Mexican land grant in California

Rancho Los Laureles (also called Rincon de los Laureles) was a 718 acre Mexican land grant in present day Monterey County, California given in 1844 by Governor Manuel Micheltorena to José Agricio, an Ohlone Indian. The grant extended along the north side of the Carmel River and the Carmel Valley, was bounded to the east by the Boronda Rancho Los Laureles.

==History==
The 2,000 varas square Rancho Los Laureles was granted to Jose Agricio, a resident of the Carmel Mission, in 1844.

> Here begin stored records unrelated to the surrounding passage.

(* ===== verification/Conductor.v ===== *)
(** * The conductor (crates/roko-conductor/src/conductor.rs)

    Runs the watchers over the stream of signals, decides, derives the cognitive signals and
    the routing bias, and records failures in the circuit breaker of the plan.  [None] is the
    panic of a watcher.  The health of providers is an interface of the conductor: what its
    tracker answers for a provider. *)

From S2P Require Import Prelude Bytes EventLog Taint Text Body Scoring Engram Phase CircuitBreaker.
From S2P Require Import Patterns Watchers.

#[local] Arguments F64.of_Z : simpl never.

Module CS := CognitiveSignal.

(** ** Configuration (roko-core/src/config/schema.rs) *)

Module ContextWindowPressureConfig.
Record t : Type := mk { warn_threshold : F64.t; critical_threshold : F64.t }.
End ContextWindowPressureConfig.
Module CostOverrunConfig.
Record t : Type := mk { warn_usd : F64.t; critical_usd : F64.t }.
End CostOverrunConfig.
Module GhostTurnConfig.
Record t : Type := mk { min_output_tokens : N; max_consecutive : nat }.
End GhostTurnConfig.

Module WatcherThresholds.
Record t : Type := mk {
  compile_fail_repeat : option nat;
  context_window_pressure : option ContextWindowPressureConfig.t;
  cost_overrun : option CostOverrunConfig.t;
  ghost_turn : option GhostTurnConfig.t;
  iteration_loop : option nat;
  review_loop : option nat;
  spec_drift : option F64.t;
  stuck_pattern : option nat;
  test_failure_budget : option N;
  time_overrun : option F64.t;
}.

Definition default : t := mk None None None None None None None None None None.
End WatcherThresholds.
Abbreviation WatcherThresholds := WatcherThresholds.t.
Module WT := WatcherThresholds.

Module ConductorConfig.
Record t : Type := mk {
  max_agents : nat;
  max_parallel_plans : nat;
  parallel_enabled : bool;
  express_mode : bool;
  max_auto_fix_attempts : N;
  auto_fix_model : string;
  context_pressure_enabled : bool;
  watchers : WatcherThresholds;
}.

Definition default : t := mk 8 1 false false 3 "claude-haiku-4-5" false WT.default.
End ConductorConfig.
Abbreviation ConductorConfig := ConductorConfig.t.
Module CC := ConductorConfig.

(** ** Routing bias and signals *)

Module RoutingBias.
Record t : Type := mk { deprioritize : list string; prefer_cheaper : bool; reason : string }.

Definition default : t := mk [] false "".
End RoutingBias.
Abbreviation RoutingBias := RoutingBias.t.

(** Some output of one of the watchers, at a warning or above. *)
Definition any_fired (names : list string) (outputs : list WatcherOutput) : bool :=
  existsb (λ o, bool_decide (WO.watcher o ∈ names) && WO.fired o) outputs.

Definition derive_cognitive_signals (outputs : list WatcherOutput) : list CognitiveSignal :=
  let has_cost_pressure := any_fired ["cost-overrun"] outputs in
  let has_context_pressure := any_fired ["context-window-pressure"] outputs in
  let has_time_pressure := any_fired ["time-overrun"] outputs in
  let has_quality_issue :=
    any_fired ["compile-fail-repeat"; "test-failure-budget"; "spec-drift"] outputs in
  let has_stuck := any_fired ["ghost-turn"; "iteration-loop"; "stuck-pattern"] outputs in
  let resource_count :=
    length (List.filter Datatypes.id [has_cost_pressure; has_context_pressure; has_time_pressure]) in
  (if has_context_pressure then
     [CS.InjectContext "Context window pressure detected — consider trimming history."] else [])
  ++ (if has_cost_pressure || has_time_pressure then [CS.Cooldown (F64.lit 13 10)] else [])
  ++ (if has_quality_issue && negb has_stuck then [CS.Escalate 2] else [])
  ++ (if has_stuck then [CS.Explore (F64.lit 15 10)] else [])
  ++ (if (2 <=? resource_count)%nat then
        [CS.Reprioritize "Multiple resource watchers firing — consider reordering queue."]
      else []).
Lemma codes_str_reverse s : codes (str_reverse s) = reverse (codes s).
Proof.
  unfold str_reverse. apply codes_of_codes. apply Forall_reverse, codes_bounded.
Qed.

Lemma str_ends_with_spec p s : str_ends_with p s = true ↔ ∃ t, s = t +:+ p.
Proof.
  unfold str_ends_with. rewrite str_starts_with_spec. split.
  - intros [t Ht]. exists (str_reverse t). apply codes_inj.
    rewrite codes_app, codes_str_reverse. apply (f_equal codes) in Ht.
    rewrite codes_app, !codes_str_reverse in Ht. apply (f_equal reverse) in Ht.
    by rewrite reverse_app, !reverse_involutive in Ht.
  - intros [t ->]. exists (str_reverse t). apply codes_inj.
    by rewrite codes_app, !codes_str_reverse, codes_app, reverse_app.
Qed.

(** [host] is the entry, or has it as its end when the entry starts with a dot. *)
Definition named_by (host entry : string) : Prop :=
  entry ≠ "" ∧ if str_starts_with "." entry then ∃ t, host = t +:+ entry else host = entry.

Lemma host_matches_spec host entry : host_matches host entry = true ↔ named_by host entry.
Proof.
  unfold host_matches, named_by. destruct entry as [|a e]; [naive_solver|].
  change (str_is_empty (String a e)) with false. cbv iota.
  destruct (str_starts_with "." (String a e)).
  - rewrite str_ends_with_spec. naive_solver.
  - unfold string_eqb. rewrite bool_decide_eq_true. naive_solver.
Qed.

Lemma check_host_ok host policy :
  is_ok (check_host host policy) = true ↔
    (NP.block_private_networks policy = true → private_host host = false)
    ∧ (∀ e, e ∈ NP.deny_hosts policy → ¬ named_by host e)
    ∧ (NP.allow_hosts policy = [] ∨ ∃ e, e ∈ NP.allow_hosts policy ∧ named_by host e).
Proof.
  unfold check_host.
  destruct (NP.block_private_networks policy), (private_host host); cbn [andb];
    try (split; [done|intros [H _]; by specialize (H eq_refl)]).
  all: destruct (List.find _ (NP.deny_hosts policy)) as [e|] eqn:E.
  all: try (apply find_some in E as [He%list_elem_of_In Hm%host_matches_spec];
    split; [done|intros (_ & H & _); by apply H in He]).
  all: assert (∀ e, e ∈ NP.deny_hosts policy → ¬ named_by host e) as Hd
    by (intros e He%list_elem_of_In Hn%host_matches_spec;
        by rewrite (find_none _ _ E e He) in Hn).
  all: destruct (bool_decide_reflect (NP.allow_hosts policy = [])); cbn [negb andb];
    [naive_solver|].
  all: destruct (existsb _ _) eqn:Ex; cbn [negb is_ok].
  all: try (apply existsb_exists in Ex as (e & He%list_elem_of_In & Hm%host_matches_spec);
    naive_solver).
  all: split; [done|]; intros (_ & _ & [?|(e & He & Hm)]); [done|].
  all: apply not_true_iff_false in Ex; destruct Ex; apply existsb_exists; exists e.
  all: by rewrite <- list_elem_of_In, host_matches_spec.
Qed.

(** ** Dotted addresses *)

Definition dotted (a b c d : N) : string :=
  fmt_N a +:+ "." +:+ fmt_N b +:+ "." +:+ fmt_N c +:+ "." +:+ fmt_N d.

Lemma read_digits_app radix max count acc l rest n v :
  read_digits radix max count acc l = Some (n, v, []) →
  match rest with b :: _ => to_digit radix b = None | [] => True end →
  read_digits radix max count acc (l ++ rest) = Some (n, v, rest).
Proof.
  revert count acc. induction l as [|b l IH]; intros count acc Hl Hr.
  - injection Hl as -> ->. destruct rest as [|b rest]; [done|]. cbn. by rewrite Hr.
  - cbn [read_digits app] in *. destruct (to_digit radix b); [|done].
    destruct (max <? S count)%nat; [done|]. by apply IH.
Qed.

Lemma octets :
  forallb (λ n, bool_decide (read_number 10 3 false 255 (codes (fmt_N n)) = Some (n, [])))
    (N.of_nat <$> seq 0 256) = true.
Proof. by vm_compute. Qed.

Lemma read_octet_fmt n rest :
  (n < 256)%N → match rest with b :: _ => to_digit 10 b = None | [] => True end →
  read_number 10 3 false 255 (codes (fmt_N n) ++ rest) = Some (n, rest).
Proof.
  intros Hn Hr. assert (read_number 10 3 false 255 (codes (fmt_N n)) = Some (n, [])) as H.
  { pose proof octets as H. rewrite forallb_forall in H. specialize (H n).
    rewrite bool_decide_eq_true in H. apply H. apply list_elem_of_In, list_elem_of_fmap.
    exists (N.to_nat n). split; [lia|]. apply elem_of_seq. lia. }
  unfold read_number in *.
  destruct (read_digits 10 3 0 0 (codes (fmt_N n))) as [[[count v] r]|] eqn:E; [|done].
  destruct (Nat.eqb_spec count 0) as [|Hc]; [done|].
  assert (r = []) as ->.
  { destruct (_ && _ && _); [done|]. destruct (_ <=? _)%N; [by simplify_eq|done]. }
  rewrite (read_digits_app _ _ _ _ _ rest _ _ E Hr).
  destruct (Nat.eqb_spec count 0); [done|].
  destruct (codes (fmt_N n)) as [|x l] eqn:El; [cbn in E; by simplify_eq|]. cbn [app head] in *.
  destruct (_ && _ && _); [done|]. destruct (_ <=? _)%N; [by simplify_eq|done].
Qed.

Lemma parse_dotted a b c d :
  (a < 256)%N → (b < 256)%N → (c < 256)%N → (d < 256)%N →
  parse_ip (dotted a b c d) = Some (IpAddr.V4 a b c d).
Proof.
  intros Ha Hb Hc Hd. unfold parse_ip, dotted. rewrite !codes_app.
  change (codes ".") with [46%N]. rewrite <- (app_nil_r (codes (fmt_N d))).
  unfold read_ipv4_addr, read_octet, read_separator. cbn [app].
  do 4 (rewrite read_octet_fmt by done; change (46 =? 46)%N with true; cbv beta iota). done.
Qed.

(** The address as a number, and a block of addresses by its base and the length of its prefix. *)
Definition value (a b c d : N) : N := (((a * 256 + b) * 256 + c) * 256 + d)%N.
Definition in_block (v : N) (block : N * N) : Prop :=
  (v / 2 ^ (32 - block.2) = block.1 / 2 ^ (32 - block.2))%N.

(** Loopback, private, link-local and unspecified addresses. *)
Definition blocks : list (N * N) :=
  [(value 127 0 0 0, 8); (value 10 0 0 0, 8); (value 172 16 0 0, 12); (value 192 168 0 0, 16);
   (value 169 254 0 0, 16); (0, 32)]%N.

Lemma is_private_ipv4_spec a b c d :
  (a < 256)%N → (b < 256)%N → (c < 256)%N → (d < 256)%N →
  is_private_ipv4 a b c d = true ↔ Exists (in_block (value a b c d)) blocks.
Proof.
  intros Ha Hb Hc Hd. unfold blocks, is_private_ipv4, in_block.
  rewrite !Exists_cons, Exists_nil. cbn [fst snd].
  rewrite !orb_true_iff, !andb_true_iff, !N.eqb_eq, !N.leb_le.
  change (2 ^ (32 - 8))%N with 16777216%N. change (2 ^ (32 - 12))%N with 1048576%N.
  change (2 ^ (32 - 16))%N with 65536%N. change (2 ^ (32 - 32))%N with 1%N.
  assert (value a b c d / 16777216 = a)%N as -> by (unfold value; lia).
  assert (value a b c d / 1048576 = a * 16 + b / 16)%N as -> by (unfold value; lia).
  assert (value a b c d / 65536 = a * 256 + b)%N as -> by (unfold value; lia).
  rewrite N.div_1_r. unfold value. lia.
Qed.

Lemma digits_open_no_bracket :
  forallb (λ n, match fmt_N n with String x _ => negb (Ascii.eqb "[" x) | "" => false end)
    (N.of_nat <$> seq 0 256) = true.
Proof. by vm_compute. Qed.

Lemma ip_candidate_dotted a b c d : (a < 256)%N → ip_candidate (dotted a b c d) = dotted a b c d.
Proof.
  intros Ha. unfold ip_candidate, dotted.
  assert (match fmt_N a with String x _ => negb (Ascii.eqb "[" x) | "" => false end = true) as H.
  { pose proof digits_open_no_bracket as H. rewrite forallb_forall in H. apply (H a).
    apply list_elem_of_In, list_elem_of_fmap. exists (N.to_nat a). split; [lia|].
    apply elem_of_seq. lia. }
  destruct (fmt_N a) as [|x s]; [done|]. apply negb_true_iff in H.
  change (String x s +:+ ?t) with (String x (s +:+ t)). cbn [str_strip_prefix]. by rewrite H.
Qed.

Lemma private_dotted a b c d :
  (a < 256)%N → (b < 256)%N → (c < 256)%N → (d < 256)%N →
  private_host (dotted a b c d) = true ↔ Exists (in_block (value a b c d)) blocks.
Proof.
  intros Ha Hb Hc Hd. unfold private_host. rewrite ip_candidate_dotted, parse_dotted by done.
  by apply is_private_ipv4_spec.
Qed.

Section passes.
Context {UL : UrlLib}.

Lemma check_url_ok url policy :
  is_ok (check_url_with_policy url policy) = true ↔
    ∃ u host, url_parse url = Some u ∧ Url.host_str u = Some host
      ∧ (NP.allow_schemes policy = [] ∨ Url.scheme u ∈ NP.allow_schemes policy)
      ∧ is_ok (check_host host policy) = true.
Proof.
  unfold check_url_with_policy. destruct (url_parse url) as [u|]; [|naive_solver].
  assert (negb (bool_decide (NP.allow_schemes policy = []))
    && negb (existsb (λ s, string_eqb s (Url.scheme u)) (NP.allow_schemes policy)) = false ↔
    NP.allow_schemes policy = [] ∨ Url.scheme u ∈ NP.allow_schemes policy) as Hs.
  { rewrite andb_false_iff, !negb_false_iff, bool_decide_eq_true, existsb_exists.
    unfold string_eqb. setoid_rewrite bool_decide_eq_true. setoid_rewrite <- list_elem_of_In.
    naive_solver. }
  destruct (negb _ && negb _); [naive_solver|]. pose proof (proj1 Hs eq_refl).
  destruct (Url.host_str u) as [host|] eqn:E; naive_solver.
Qed.

(** What the guard lets through: a URL that parses, with an allowed scheme and a host that is
    neither private nor denied, and allowed where a list says which are. *)
Theorem network_guard_spec url policy :
  is_ok (check_url_with_policy url policy) = true ↔
    ∃ u host, url_parse url = Some u ∧ Url.host_str u = Some host
      ∧ (NP.allow_schemes policy = [] ∨ Url.scheme u ∈ NP.allow_schemes policy)
      ∧ (NP.block_private_networks policy = true → private_host host = false)
      ∧ (∀ e, e ∈ NP.deny_hosts policy → ¬ named_by host e)
      ∧ (NP.allow_hosts policy = [] ∨ ∃ e, e ∈ NP.allow_hosts policy ∧ named_by host e).
Proof. rewrite check_url_ok. by setoid_rewrite check_host_ok. Qed.

(** By default a dotted address is reached over https only, and outside the blocks. *)
Theorem dotted_guard url scheme port a b c d :
  (a < 256)%N → (b < 256)%N → (c < 256)%N → (d < 256)%N →
  url_parse url = Some (Url.mk scheme (Some (dotted a b c d)) port) →
  is_ok (check_url url) = true ↔
    scheme = "https" ∧ ¬ Exists (in_block (value a b c d)) blocks.
Proof.
  intros Ha Hb Hc Hd Hu. unfold check_url. rewrite check_url_ok, Hu.
  rewrite <- private_dotted by done.
  setoid_rewrite check_host_ok. cbn [NP.default NP.block_private_networks NP.allow_schemes
    NP.deny_hosts NP.allow_hosts]. rewrite not_true_iff_false. split.
  - intros (u & host & [= <-] & [= <-] & [?|Hs%list_elem_of_singleton] & Hh & _); [done|].
    cbn in Hs. split; [done|by apply Hh].
  - intros [-> Hp]. do 2 eexists. split_and!; [done|done|right; cbn; set_solver|done| |by left].
    by intros e He%elem_of_nil.
Qed.
End passes.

Colonel Leander Ransom (September 5, 1800 – May 14, 1874), came to California in 1851 as the U. S. Deputy Surveyor General for California. Ransom established the Mount Diablo Base and Meridian lines in 1851. This was the initial point for surveying public lands in two-thirds of California and all of Nevada. Ransom also examined San Bernardino Mountain in southern California to see if it would be feasible to establish an initial point on its summit. Ransom served as Chief Clerk in the California Surveyor General's Office in San Francisco from 1851 to the 1860s. Ransom died in 1874 as the result of an accident, and was buried in Laurel Hill Cemetery in San Francisco.

With the cession of California to the United States following the Mexican–American War, the 1848 Treaty of Guadalupe Hidalgo provided that the land grants would be honored. As required by the Land Act of 1851, a claim for Rancho Los Laureles was filed with the Public Land Commission in 1853, and the grant was patented to Leander Ransom in 1871.